BARBA, Eugenio (2010), Queimar a casa: origens de um diretor, trad. Patrícia Furtado de Mendonça, São Paulo, Perspectiva.

DANAN, Joseph (2010), O que é a Dramaturgia?, trad. Luís Varela, Editora Licorne.

GUÉNOUN, Denis (2003), A exibição das palavras: uma ideia (política) do teatro, trad. Fátima Saadi. Rio de Janeiro, Teatro do Pequeno Gesto.

PAVIS, Patrice (2008), Dicionário de teatro, trad. Maria Lúcia Pereira, J. Guinsburg, Rachel Araújo de Baptista Fuser, Eudynir Fraga e Nanci Fernandes, 3a. ed., São Paulo, Perspectiva.

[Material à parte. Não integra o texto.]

Definition mrAttempt {A} (first : bool) (answer : list CatCall -> Reply A) (call : CatCall) : MH (option A) :=
  r ← fetchOnce answer call;
  match r with
  | NoReply => if first then pause 150 ;; mret None else throw MR_UNAVAILABLE
  | Answer status body =>
    if (200 <=? status) && (status <? 300) then mret (Some body)
    else if status =? 404 then throw (providerError "Modpack não encontrado." 404)
    else if status =? 429 then
      if first then mrPause ;; mret None
      else throw (providerError "O Modrinth atingiu o limite de consultas. Tente novamente em instantes." 429)
    else if (500 <=? status) && first then mrPause ;; mret None
    else throw (providerError "O Modrinth está temporariamente indisponível." BAD_GATEWAY)
  end.

(** [ModrinthProvider.request]. *)
Definition mrRequest {A} (answer : list CatCall -> Reply A) (call : CatCall) : MH A :=
  a ← mrAttempt true answer call;
  match a with
  | Some body => mret body
  | None =>
    b ← mrAttempt false answer call;
    match b with Some body => mret body | None => throw MR_UNAVAILABLE end
  end.

(** ** Modrinth *)

Definition MODPACK_LOADERS : list string := ["fabric"; "forge"; "neoforge"; "quilt"].
Definition PLUGIN_LOADERS : list string := ["paper"; "purpur"; "spigot"; "bukkit"; "velocity"; "bungeecord"; "waterfall"].
Definition ALL_LOADERS : list string := MODPACK_LOADERS ++ PLUGIN_LOADERS.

–, (2017), Dicionário da performance e do Teatro Contemporâneo, trad. J. Guinsburg, Marcio Honorio de Godoy, Adriano C. A. e Sousa, São Paulo, Perspectiva.

RANCIÈRE, Jacques (2014), O espectador emancipado, trad. Ivone C. Benedetti, São Paulo, Martins Fontes.

ROUBINE, Jean-Jacques (1982), A linguagem da encenação teatral, trad. Yan Michalski, 2a. ed., Rio de Janeiro, Zahar Editores.

STANISLAVSKI, Constantin (2000), A Criação de um Papel, trad. Pontes de Paula Lima, 7a. ed., Rio de Janeiro, Civilização Brasileira.

ZALTRON, Michele (2021), Stanislávski e o Trabalho do Ator Sobre Si Mesmo, 1a. ed., São Paulo, Perspectiva.